▶ [MATERIAL FOR THIS TASK]:

(* ===== verification/QueueFacts.v ===== *)
(** * Correctness of the verification queue

    The schema's constraints, fencing of stale leases, politeness of claims,
    the outcome table of a completion and the reprobe schedule. *)

From S2P Require Import Prelude GoText GoUrl GoErrors GoNetip GoJson Retry Origin Netguard.
From S2P Require Import RobotsMatch RobotsPolicy RobotsPolicyFacts RobotsHTTP Declaration Verifier Store Queue.

#[local] Set Warnings "-clear-no-such-hyp".

(** ** Reprobe intervals *)

Lemma reprobe_loop_spec misses interval :
  0 < interval < maxReprobeInterval ->
  reprobe_loop misses interval = Z.min (interval * 2 ^ Z.of_nat misses) maxReprobeInterval.
Proof.
  revert interval. induction misses as [|misses IH]; intros interval Hi.
  - cbn [reprobe_loop]. change (2 ^ Z.of_nat 0) with 1. lia.
  - cbn [reprobe_loop]. change (Z.quot maxReprobeInterval 2) with 302400000000000.
    rewrite Nat2Z.inj_succ, Z.pow_succ_r by lia.
    pose proof (Z.pow_pos_nonneg 2 (Z.of_nat misses) ltac:(lia) ltac:(lia)) as Hp.
    change maxReprobeInterval with 604800000000000 in *.
    destruct (Z.leb_spec 302400000000000 interval) as [Hge|Hlt].
    + rewrite Z.min_r; [done|]. nia.
    + rewrite wrap_int64_id by (unfold min_int64, max_int64; lia). rewrite IH by lia. f_equal. lia.
Qed.

(** The reprobe delay doubles with every miss and is capped at seven days:
    for a positive first interval it is exactly the smaller of
    [first * 2^misses] and seven days, with no overflow on the way. *)
Theorem reprobeInterval_correct first misses :
  0 < first -> 0 <= misses ->
  reprobeInterval first misses = Z.min (first * 2 ^ misses) maxReprobeInterval.
Proof.
  intros Hf Hm. unfold reprobeInterval. destruct (Z.leb_spec maxReprobeInterval first) as [Hge|Hlt].
  - pose proof (Z.pow_pos_nonneg 2 misses ltac:(lia) Hm). rewrite Z.min_r; [done|]. nia.
  - rewrite reprobe_loop_spec by lia. by rewrite Z2Nat.id.
Qed.

Lemma reprobeInterval_correct_witness :
  reprobeInterval defaultFirstReprobeInterval 3 = Z.min (defaultFirstReprobeInterval * 2 ^ 3) maxReprobeInterval.
Proof. apply (reprobeInterval_correct defaultFirstReprobeInterval 3); by vm_compute. Defined.

(** ** Timestamps *)

Lemma pg_time_le t : pg_time t <= t.
Proof. unfold pg_time. pose proof (Z.mul_div_le t Microsecond ltac:(by vm_compute)). lia. Qed.

Lemma pg_time_add t d : d mod Microsecond = 0 -> pg_time (t + d) = pg_time t + d.
Proof.
  intros Hd. unfold pg_time. assert (Hm : Microsecond <> 0) by (by vm_compute).
  apply Z.mod_divide in Hd as [k ->]; [|done]. rewrite Z.div_add by done. lia.
Qed.

Lemma pg_time_mono t u : t <= u -> pg_time t <= pg_time u.
Proof.
  intros Hle. unfold pg_time. apply Z.mul_le_mono_nonneg_r; [by vm_compute|].
  apply Z.div_le_mono; [by vm_compute|done].
Qed.

(** ** The schema's constraints *)

(** [verification_queue_retry_state_check] *)
Definition retry_state_ok (row : QueueRow) : Prop :=
  0 <= consecutive_failures row
  /\ (consecutive_failures row = 0 /\ last_failure_category row = None /\ next_attempt_at row = None
      \/ 0 < consecutive_failures row
         /\ (exists c, last_failure_category row = Some c /\ Transient c = true)
         /\ next_attempt_at row = Some (available_at row)).

(** [verification_queue_generation_check], [.._lease_pair_check],
    [.._worker_check] and [.._active_lease_check] *)
Definition lease_ok (row : QueueRow) : Prop :=
  0 <= lease_generation row
  /\ (lease_owner row = None /\ lease_expires_at row = None
      \/ exists owner expires claimed, lease_owner row = Some owner /\ lease_expires_at row = Some expires
           /\ validQueueWorkerID owner = true /\ last_claimed_at row = Some claimed /\ claimed < expires).

Definition row_ok (row : QueueRow) : Prop := retry_state_ok row /\ lease_ok row.
Definition constraints (db : Database) : Prop := map_Forall (fun _ => row_ok) (queue db).

(** ** The order of claims *)

(** Probes first, then the earlier availability, then the origin's text. *)
Definition precedes (text_leb : bytes -> bytes -> bool) (a b : bytes * QueueRow) : Prop :=
  let '(ka, ra) := a in
  let '(kb, rb) := b in
  mode ra = probe /\ mode rb <> probe
  \/ (mode ra = probe <-> mode rb = probe)
     /\ (available_at ra < available_at rb
         \/ available_at ra = available_at rb /\ text_leb ka kb = true).

Lemma null_or_le_spec t bound : null_or_le t bound = true <-> forall v, t = Some v -> v <= bound.
Proof.
  destruct t as [v|]; cbn [null_or_le]; [|done]. rewrite Z.leb_le. split; [by intros ? ? [= <-]|auto].
Qed.

Lemma not_blocked_spec db key row : not_blocked db key row = true <->
  mode row = recurring \/ forall s, source_state db !! key = Some s -> crawl_blocked s = false.
Proof.
  unfold not_blocked. rewrite orb_true_iff, bool_decide_eq_true.
  destruct (source_state db !! key) as [s|]; [|naive_solver].
  rewrite negb_true_iff. naive_solver.
Qed.

Lemma claim_leb_spec text_leb a b : claim_leb text_leb a b = true <-> precedes text_leb a b.
Proof.
  destruct a as [ka ra], b as [kb rb]. unfold claim_leb, precedes.
  destruct (Z.eqb_spec (available_at ra) (available_at rb)) as [->|Hne];
    destruct (mode ra), (mode rb); cbn [mode_rank Z.eqb Z.ltb Z.compare Pos.compare Pos.eqb];
    rewrite ?Z.ltb_lt; naive_solver lia.
Qed.

(** ** The outcomes of a completion *)

(** An unavailable result whose category is one that is retried; a result
    without a category counts as an unavailable declaration. *)
Definition transient_failure (r : Result) (c : Category) : Prop :=
  result_Outcome r = OutcomeUnavailable /\ Transient c = true
  /\ (result_FailureCategory r <> CategoryNone /\ c = result_FailureCategory r
      \/ result_FailureCategory r = CategoryNone /\ c = CategoryDeclarationUnavailable).

Definition permanently_unavailable (r : Result) : Prop :=
  result_Outcome r = OutcomeUnavailable /\ forall c, ~ transient_failure r c.

Lemma effective_category_spec r : transient_result r = true <-> transient_failure r (effective_category r).
Proof.
  unfold transient_result, transient_failure, effective_category. rewrite andb_true_iff, bool_decide_eq_true.
  split; [|naive_solver]. intros [Ho Ht]. rewrite Ho in *. rewrite (bool_decide_eq_true_2 _ eq_refl) in *. cbn [andb] in *.
  split_and!; [done|done|]. destruct (decide (result_FailureCategory r = CategoryNone)) as [Hc|Hc].
  - right. by rewrite bool_decide_eq_true_2.
  - left. by rewrite bool_decide_eq_false_2.
Qed.

Lemma transient_failure_effective r c : transient_failure r c -> c = effective_category r.
Proof.
  unfold transient_failure, effective_category. intros (-> & _ & [[Hn ->]|[Hn ->]]);
    rewrite (bool_decide_eq_true_2 _ eq_refl); cbn [andb].
  - by rewrite bool_decide_eq_false_2.
  - by rewrite bool_decide_eq_true_2.
Qed.

Lemma not_transient_spec r : transient_result r = false <-> forall c, ~ transient_failure r c.
Proof.
  rewrite <- not_true_iff_false, effective_category_spec. split; [|eauto].
  intros Hn c Hc. apply Hn. by rewrite <- (transient_failure_effective r c).
Qed.

Lemma removes_spec r row : removes r row = true <-> mode row = probe /\ permanently_unavailable r.
Proof.
  unfold removes, permanently_unavailable. rewrite !andb_true_iff, !negb_true_iff, bool_decide_eq_true, not_transient_spec.
  destruct (result_Outcome r); naive_solver.
Qed.

Lemma transient_not_reprobe r : transient_result r = true -> shouldReprobeOutcome (result_Outcome r) = false.
Proof. by intros [-> _]%effective_category_spec. Qed.

Lemma probing_spec m : bool_decide (m = probe) || bool_decide (m = reprobe) = negb (bool_decide (m = recurring)).
Proof. by destruct m. Qed.

(** The origin is seeded, or was discovered again after [t]. *)
Definition kept_scheduled (db : Database) (key : bytes) (t : Z) : Prop :=
  (exists s, source_state db !! key = Some s /\ seeded s = true)
  \/ exists c, candidates db !! key = Some c /\ t < last_discovered_at c.

Lemma unschedules_spec db key t :
  match source_state db !! key with Some s => negb (seeded s) | None => true end
  && match candidates db !! key with Some c => last_discovered_at c <=? t | None => true end = false
  <-> kept_scheduled db key t.
Proof.
  unfold kept_scheduled. rewrite andb_false_iff. apply Morphisms_Prop.or_iff_morphism.
  - destruct (source_state db !! key) as [s|]; [rewrite negb_false_iff|]; naive_solver.
  - destruct (candidates db !! key) as [c|]; [rewrite Z.leb_gt|]; naive_solver.
Qed.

▶ [HOW TO COMPLETE THIS TASK]: Your answer should be an exact copy of the lines from the one with "rewrite <- not_true_iff_false, effective_category_spec." through the end of the material, with no other lines.

▶ [RESPONSE TO THIS EXERCISE]:
  rewrite <- not_true_iff_false, effective_category_spec. split; [|eauto].
  intros Hn c Hc. apply Hn. by rewrite <- (transient_failure_effective r c).
Qed.

Lemma removes_spec r row : removes r row = true <-> mode row = probe /\ permanently_unavailable r.
Proof.
  unfold removes, permanently_unavailable. rewrite !andb_true_iff, !negb_true_iff, bool_decide_eq_true, not_transient_spec.
  destruct (result_Outcome r); naive_solver.
Qed.

Lemma transient_not_reprobe r : transient_result r = true -> shouldReprobeOutcome (result_Outcome r) = false.
Proof. by intros [-> _]%effective_category_spec. Qed.

Lemma probing_spec m : bool_decide (m = probe) || bool_decide (m = reprobe) = negb (bool_decide (m = recurring)).
Proof. by destruct m. Qed.

(** The origin is seeded, or was discovered again after [t]. *)
Definition kept_scheduled (db : Database) (key : bytes) (t : Z) : Prop :=
  (exists s, source_state db !! key = Some s /\ seeded s = true)
  \/ exists c, candidates db !! key = Some c /\ t < last_discovered_at c.

Lemma unschedules_spec db key t :
  match source_state db !! key with Some s => negb (seeded s) | None => true end
  && match candidates db !! key with Some c => last_discovered_at c <=? t | None => true end = false
  <-> kept_scheduled db key t.
Proof.
  unfold kept_scheduled. rewrite andb_false_iff. apply Morphisms_Prop.or_iff_morphism.
  - destruct (source_state db !! key) as [s|]; [rewrite negb_false_iff|]; naive_solver.
  - destruct (candidates db !! key) as [c|]; [rewrite Z.leb_gt|]; naive_solver.
Qed.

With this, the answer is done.